Yeah, the underarm strap, while nice ... I don't think I'll have much need for it, ya know?  The wider strap on the other hand, sounds nice, but imo (especially with my budget), I can't justify 20 more bucks than my original budget for that.

#3, the rs-7 also has the dual clips to lock the camera down by your side, just letting ya know.

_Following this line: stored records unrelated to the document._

(** The relations kept by what only writes to the console or the log. *)
Definition ignores_output (I : Process -> Process -> Prop) : Prop :=
  forall (p : Process) (out : list event),
    I p {| chatGPT := chatGPT p; chat_settings := chat_settings p;
           files := files p; output := out |}.

(** ** Concrete inputs *)

Module Sample.

(** A library for the samples, whose texts are ASCII and whose tags are
    not evaluated: a style name that rich does not rewrite ([red], [x]) is
    its own canonical form. *)
Definition library : Library :=
  {| unicode_lower := fun s => s;
     unicode_strip := fun s => s;
     unicode_split := fun s => [s];
     unicode_float := fun _ => None;
     style_normalize := fun s => s;
     meta_error := fun _ => None |}.

Definition world (post : outcome response) (line : string) : World :=
  {| requests_post := post;
     now := "2023-03-21_10,15,00";
     sys_path_0 := "/opt/chat";
     prompt := fun _ default => Returns default;
     session_prompt := Returns line;
     can_open_w := fun _ => true;
     open_r := fun _ => None;
     python := library |}.

(** A body with the fields of a completion. *)
Definition completion (usage : Z) (answer : string) : payload :=
  {| error_message := Raises (KeyError "error");
     usage_total_tokens := Returns usage;
     choices_0_message := Returns {| role := "assistant"; content := answer |} |}.

(** A body with the fields of an error. *)
Definition rejection (msg : string) : payload :=
  {| error_message := Returns msg;
     usage_total_tokens := Raises (KeyError "usage");
     choices_0_message := Raises (KeyError "choices") |}.

Definition ok (usage : Z) (answer : string) : outcome response :=
  Returns {| status_code := 200;
             http_error_msg := EmptyString;
             response_json := Returns (completion usage answer) |}.

Definition bad_request (msg : string) : outcome response :=
  Returns {| status_code := 400;
             http_error_msg := "400 Client Error: Bad Request for url: https://api.openai.com/v1/chat/completions";
             response_json := Returns (rejection msg) |}.

Definition start : Process := initial_process 20 ∅.

(** A process whose time-out is the integer 30, as [OPENAI_API_TIMEOUT=30]
    configures it. *)
Definition thirty : Process := initial_process 30 ∅.

Definition float_30 : spec_float := S754_finite false 8444249301319680 (-48).

(** A session: a question answered with 15 tokens, a question the server
    rejects, an undo, and a question answered with 7 tokens. *)
Definition after_first : Process :=
  snd (send "2+2?" (Num.PyInt 20) (world (ok 15 "4") "2+2?") start).
Definition after_rejected : Process :=
  snd (send "and 3+3?" (Num.PyInt 20) (world (bad_request "overloaded") "and 3+3?")
         after_first).
Definition after_undo : Process :=
  snd (handle_command "/undo" (world (ok 0 EmptyString) "/undo") after_rejected).
Definition after_second : Process :=
  snd (send "3+3?" (Num.PyInt 20) (world (ok 7 "6") "3+3?") after_undo).

End Sample.

(* ===================================================================== *)
(** * Properties *)
(* ===================================================================== *)

Arguments Json.dumps : simpl never.
Arguments Num.py_str : simpl never.
Arguments Num.str_of_Z : simpl never.
Arguments Num.py_float : simpl never.
Arguments String.append : simpl never.
Arguments Text.split : simpl never.
Arguments Text.lower : simpl never.
Arguments Text.strip : simpl never.
Arguments Text.first_line : simpl never.
Arguments Nat.ltb : simpl never.
Arguments Rich.render : simpl never.
Arguments Py.lower : simpl never.
Arguments Py.strip : simpl never.
Arguments Py.split : simpl never.
Arguments Py.float : simpl never.

Ltac unfold_monad :=
  unfold console_print in *;
  unfold bind, ret, raise, try_except, perform, ask, get, put, eval, with_chatGPT,
    with_settings, emit, log_error, log_exception, log_info in *.

Ltac unfold_send :=
  unfold send, send_try, send_finish, send_except, save_chat_history, write_file,
    messages_append, messages_pop, raise_for_status in *;
  unfold_monad.

(** After the tentative user message has been appended, [pop] removes it. *)
Ltac pop_appended := rewrite ?last_snoc; cbn; rewrite ?removelast_last; cbn.

(** The notices whose text is fixed render, whatever the library. *)
Ltac render_fixed :=
  repeat match goal with
         | |- context [Rich.render ?lib ?text] =>
             let H := fresh "Hfixed" in
             assert (H : Rich.render lib text = None) by (vm_compute; reflexivity);
             rewrite H; clear H; cbn
         end.



Lemma status_out_of_range (z : Z) :
  ~ (400 <= z < 600) -> (400 <=? z) && (z <? 600) = false.
Proof.
  intros H. apply andb_false_iff.
  destruct (Z.leb_spec 400 z); [right | left; reflexivity].
  apply Z.ltb_ge. lia.
Qed.

(** ** The failures from which [send] recovers *)


(** ** What a computation keeps, however it ends *)

Section Preserves.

I'm going to pick up the rs-7 on my way home from work tonight.  Just an FYI, their 30 day 100% money back guarantee is only for purchases from their direct site, not their distributer stores/sites.


----------



## Ginu

Geaux said:


> Yeah, the underarm strap, while nice ... I don't think I'll have much need for it, ya know?  The wider strap on the other hand, sounds nice, but imo (especially with my budget), I can't justify 20 more bucks than my original budget for that.
> 
> #3, the rs-7 also has the dual clips to lock the camera down by your side, just letting ya know.
> 
> 
> I'm going to pick up the rs-7 on my way home from work tonight.  Just an FYI, their 30 day 100% money back guarantee is only for purchases from their direct site, not their distributer stores/sites.



From the pictures on their side it doesn't seem that the RS7 has the lock clips but could be wrong. At work now and cant watch more videos... and the under arm strap is handy for an extra 10$ and its worth it in my opinion. Much easier to swing the 10$ now then later.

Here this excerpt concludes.